A sociedade incorporou como patrimônio o controle da inflação e começa a rejeitar a pagar o custo crescente de uma enorme máquina pública
A semana começa com a reafirmação de um fracasso institucional. Os responsáveis pela governança da República renovam o atestado da sua incapacidade de controlar com rigor as contas públicas, como determina a Constituição.
O déficit nas contas públicas deste ano aumenta de R$ 139 bilhões para R$ 159 bilhões. O rombo previsto para o ano que vem pode subir de R$ 129 bilhões para R$ 149 bilhões. Ou seja, os 208 milhões de brasileiros devem desembolsar R$ 308 bilhões a mais para cobrir gastos extras do Executivo, Legislativo e Judiciário.

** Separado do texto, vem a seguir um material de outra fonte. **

(** C17: Work is recorded once, and its claims are counted.  In every state that can be
    reached there is one dream for each reason to dream and one run for each fire of a
    job; a dream is running exactly if it has a holder, and a run that has a holder is
    running; the epoch of the lease of a record is the number of its claims, which does
    not leave the range of an [i32]. *)
Theorem work_recorded_once s :
  reachable s ->
  (forall i j d d', dream_queue s !! i = Some d -> dream_queue s !! j = Some d' ->
     dream_dedupe_key d = dream_dedupe_key d' -> i = j)
  /\ (forall i j r r', cron_runs s !! i = Some r -> cron_runs s !! j = Some r' ->
        run_job_id r = run_job_id r' -> run_scheduled_for r = run_scheduled_for r' -> i = j)
  /\ (forall d, d ∈ dream_queue s ->
        (dream_status d = DreamRunning <-> is_Some (dream_lease_owner d))
        /\ dream_lease_epoch d = dream_attempts d /\ (0 <= dream_attempts d < 2 ^ 31)%Z)
  /\ (forall r, r ∈ cron_runs s ->
        (is_Some (run_lease_owner r) -> run_status r = "running")
        /\ run_lease_epoch r = run_attempts r /\ (0 <= run_attempts r < 2 ^ 31)%Z).
Proof.
  intros [[Hd _ _] [Hr _ _] Hdd Hrd _]%reachable_work_inv. rewrite Forall_forall in Hd. rewrite Forall_forall in Hr. split_and!.
  - intros. by eapply (keys_inj dream_dedupe_key).
  - intros i j r r' Hi Hj E1 E2. eapply (keys_inj (fun r => (run_job_id r, run_scheduled_for r))); [done|done|done|].
    cbn. congruence.
  - intros d Hin. destruct (Hd _ Hin) as [[-> ?] ? _]. split; [done|by split].
  - intros r Hin. destruct (Hr _ Hin) as [[-> ?] ? _]. split; [done|by split].
Qed.

(** *** The cursor of a job *)

Lemma sanitize_run_same run run' :
  sanitize_cron_run_persistence run = Ok run' ->
  new_run_job_id run' = new_run_job_id run /\ new_run_scheduled_for run' = new_run_scheduled_for run.
Proof. unfold sanitize_cron_run_persistence. cbn. repeat case_match; by intros [= <-]. Qed.

(** The cursor is past the fire. *)
Definition past_fire (job : string) (fire : DateTime) (s : Inner) : Prop :=
  exists i j t, cron_jobs s !! i = Some j /\ job_id j = job /\ job_next_run_at j = Some t /\ (fire < t)%Z.

Lemma materialize_advances run expected next id now started s :
  tx_wp (materialize_cron_run run expected next id now started)
    (fun r s' => forall a, r = Ok (Some a) ->
       past_fire (new_run_job_id run) expected s' /\ a ∈ cron_runs s'
       /\ run_job_id a = new_run_job_id run /\ run_scheduled_for a = expected) s.
Proof.
  unfold materialize_cron_run, find_job, find_fire, set_job, push_run. tx_steps; try done; intros ? [= <-].
  all: match goal with Hs : sanitize_cron_run_persistence _ = Ok _ |- _ => apply sanitize_run_same in Hs as [Hj Hf] end.
  all: match goal with Hc : _ && (_ <? _)%Z = true |- _ => apply andb_prop in Hc as [Hfire%Z.eqb_eq Hadv%Z.ltb_lt] end.
  all: match goal with Hc : find_at (fun _ => String.eqb _ _) _ = Some _ |- _ =>
    apply find_at_Some in Hc as (Hi & Hid%String.eqb_eq & _) end.
  all: split; [exists n, (c {{ job_next_run_at := Some next; job_updated_at := now }}), next; split_and!;
    [apply list_lookup_insert_eq; by eapply lookup_lt_Some|exact (eq_trans Hid Hj)|reflexivity|done]|].
  - match goal with Hf : find_at (same_fire _) _ = Some _ |- _ =>
      apply find_at_Some in Hf as (Hr & [E1%String.eqb_eq E2%Z.eqb_eq]%andb_prop & _) end.
    split_and!; [by eapply list_elem_of_lookup_2|congruence|congruence].
  - split_and!; [apply elem_of_app; right; by apply list_elem_of_singleton|done..].
Qed.

(** The next attempt does nothing. *)
Lemma materialize_past run expected next id now started s :
  NoDup (List.map job_id (cron_jobs s)) -> past_fire (new_run_job_id run) expected s ->
  tx_wp (materialize_cron_run run expected next id now started)
    (fun r s' => s' = s /\ (r = Ok None \/ exists e, r = Err e)) s.
Proof.
  intros Hnd (i & j & t & Hi & Hid & Ht & Hlt). unfold materialize_cron_run, find_job, find_fire, set_job, push_run.
  tx_steps; split; try reflexivity; eauto.
  all: match goal with Hs : sanitize_cron_run_persistence _ = _ |- _ => 
    first [ apply sanitize_run_same in Hs as [Hj Hf] | unfold sanitize_cron_run_persistence in Hs; cbn in Hs; by repeat case_match ] end.
  all: exfalso.
  all: match goal with Hc : find_at (fun _ => String.eqb _ _) _ = Some _ |- _ =>
    apply find_at_Some in Hc as (Hn & Hnid%String.eqb_eq & _) end.
  all: match goal with Hc : negb _ || negb (bool_decide (job_next_run_at _ = Some _)) = false |- _ =>
    apply orb_false_iff in Hc as [_ Hc%negb_false_iff%bool_decide_eq_true] end.
  all: match goal with Hn : cron_jobs _ !! ?n = Some ?c |- _ => 
    assert (n = i) as -> by (eapply (keys_inj job_id); [exact Hnd|exact Hn|exact Hi|congruence]) end.
  all: rewrite Hi in Hn; injection Hn as <-; rewrite Ht in *; simplify_eq; lia.
Qed.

É uma derrama, transferência de renda da sociedade para o Estado, proporcional a 5% de toda a riqueza produzida. Significa imposição de uma cobrança equivalente a R$ 1.480,00 por habitante, num país onde o rendimento domiciliar não passa de R$ 1.000,00 por mês em 15 das 27 unidades da federação, conforme o IBGE. É uma arquitetura da ruína.
Esgrimindo com a Constituição, o Legislativo, o Executivo e o Judiciário zelam pela independência nos orçamentos. Omitem-se, porém, na obrigação de harmonia. Essa falta de sintonia no cumprimento do dever expresso na Carta levou o país ao desastre econômico que ameaça, de fato, os fundamentos do estado democrático, como a manutenção dos serviços públicos de saúde, educação e segurança.
Exigida pela sociedade, a desinflação é um avanço considerável. Ela expõe a irracionalidade na gestão do Estado e, principalmente, a resiliência em executar mudanças necessárias nas despesas com previdência e pessoal, que consomem dois terços dos tributos coletados.
Percebe-se nos três poderes, nos partidos e no estamento burocrático federal, estadual e municipal, uma insistência em confrontar a sociedade, revoltada com a dominação do setor público pelo espírito de casta, na concessão de privilégios crescentes a seus integrantes. Essa repulsa permeou a resposta coletiva ao presidente da República, na semana passada, quando especulou sobre aumento de impostos.
Na transição da ditadura para a democracia, há três décadas, o Brasil conheceu a vida como ela é na hiperinflação — aumento de preços de 84% ao mês. A coletividade decidiu pela ruptura e forçou lideranças à estabilização. Premiou o artífice com dois mandatos presidenciais.
Esse é um patrimônio social, consolidado e inalienável como ficou demonstrado no impeachment da presidente Dilma Rousseff, cujo legado foi o exponencial desarranjo fiscal.
Tem-se, agora, um novo quadro: a sociedade começa a dizer aos líderes do Estado que o tamanho do setor público já não cabe no bolso dos cidadãos. É preciso mudar, já, começando pela agenda de reformas de Michel Temer. Ambiciosa na retórica, ela está cada dia mais depauperada em privilégio das corporações estatais e paraestatais dependentes dos orçamentos dos três poderes.